Examining the generalizability of research findings from archival data
https://www.pnas.org/doi/10.1073/pnas.2120377119
This initiative examined systematically the extent to which a large set of archival research findings generalizes across contexts. We repeated the key analyses for 29 original strategic management effects in the same context (direct reproduction) as well as in 52 novel time periods and geographies;
45% of the reproductions returned results matching the original reports together with 55% of tests in different spans of years and 40% of tests in novel geographies. Some original findings were associated with multiple new tests.
Reproducibility was the best predictor of generalizability—for the findings that proved directly reproducible, 84% emerged in other available time periods and 57% emerged in other geographies.
Overall, only limited empirical evidence emerged for context sensitivity. In a forecasting survey, independent scientists were able to anticipate which effects would find support in tests in new samples.
Original findings that were statistically reliable in the first place were typically obtained again in novel tests, suggesting surprisingly little sensitivity to context. For some social scientific areas of inquiry, results from a specific time and place can be a meaningful guide as to what will be observed more generally.
In our frequentist analyses using the P < 0.05 criterion for statistical significance, 55% of the original findings regarding strategic decisions by corporations extended to alternative time periods, and 40% extended to separate geographic areas.

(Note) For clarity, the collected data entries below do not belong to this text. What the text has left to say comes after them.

#[export] Instance memory_source_laws : SourceOpsLaws (list byte).
Proof.
  split. intros offset destination o. simpl. unfold get_range, subslice.
  destruct (_ && _) eqn:E; [|done]. simpl. apply andb_true_iff in E as [_ E%N.leb_le].
  rewrite length_take, length_drop. unfold len in *. lia.
Qed.

Definition sample_limits : SourceReadLimits :=
  {| sl_read_bytes := 4; sl_requests := 2; sl_reply_payload_bytes := 20 |}.

Definition sample_broker : SourceReadBroker (list byte) :=
  {| sb_ops := [x61; x62; x63; x64; x65];
     sb_policy := {| source_size := 5; maximum_read_bytes := 4 |};
     sb_limits := sample_limits; sb_failure := None; sb_committed_request_id := None;
     sb_next_sequence := 1; sb_sequence_exhausted := false; sb_requests_charged := 0;
     sb_reply_payload_bytes_charged := 0; sb_ticket_counter := 0; sb_pending := None |}.

Lemma sample_broker_made :
  broker_with_ops 5 5 sample_limits [x61; x62; x63; x64; x65] idle_session =
    (idle_session, Ok sample_broker).
Proof. vm_compute. reflexivity. Qed.

Lemma sample_limits_ok : ∃ read requests bytes,
  source_read_limits_new read requests bytes = Ok sample_limits.
Proof. exists 4, 2, 20. vm_compute. reflexivity. Qed.

Lemma sample_broker_wf : sb_wf sample_broker.
Proof.
  apply (with_ops_wf 5 5 sample_limits [x61; x62; x63; x64; x65] idle_session idle_session).
  - reflexivity.
  - exact sample_limits_ok.
  - exact sample_broker_made.
Qed.

Definition enumerating_session : ResultSession :=
  fst (rs_begin_enumeration (parent_frame MT_Enumerate 1 []) idle_session).

Definition sample_request : FrameView :=
  parent_frame MT_ReadRequest 1 (le_bytes 4 1 ++ le_bytes 8 1 ++ le_bytes 4 3).

Definition sample_buffers : ReadBuffers :=
  {| rf_scratch := replicate 4 x00; rf_reply := replicate 10 x00 |}.

Definition sample_prepared_reply : PreparedReply :=
  {| pr_ticket := 1; pr_status := PS_Ok;
     pr_header := frame_header_new MT_ReadReply 7 1 9;
     pr_payload := [x01; x00; x00; x00; x00; x00; x62; x63; x64] |}.

Definition sample_served :=
  fst (prepare sample_request (sample_broker, enumerating_session, sample_buffers)).

Lemma sample_prepared :
  prepare sample_request (sample_broker, enumerating_session, sample_buffers) =
    (sample_served, Ok (PO_ReplyReady sample_prepared_reply)).
Proof. vm_compute. reflexivity. Qed.

Lemma prepared_reply_verified_witness :
  ∃ m data s1, rs_accept_read_request sample_request (sb_policy sample_broker) (rq_read_sequence m)
      enumerating_session = (s1, Ok (Serviceable m)) ∧
    pr_payload sample_prepared_reply = reply_image (reply_message (rq_read_sequence m) PS_Ok data) ∧
    len data = rq_length m.
Proof.
  destruct (prepared_reply_verified sample_request sample_broker enumerating_session sample_buffers
    sample_served sample_prepared_reply sample_broker_wf sample_prepared)
    as (m & sequence & data & s1 & Ha & Hs & _ & _ & Hp & _ & Hok & _).
  exists m, data, s1. rewrite Hs. split; [exact Ha|]. split; [exact Hp|].
  destruct (Hok eq_refl) as [Hl _]. exact Hl.
Defined.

More meaningfully, reproducibility was empirically correlated with generalizability; of the directly reproducible findings, 84% generalized to other time periods and 57% generalized to other nations and territories. In a forecasting survey, scientists proved overly optimistic about direct reproducibility, predicting a reproducibility rate of 71%, yet were accurate about cross-temporal generalizability, anticipating a success rate of 57% that closely aligned with the realized results.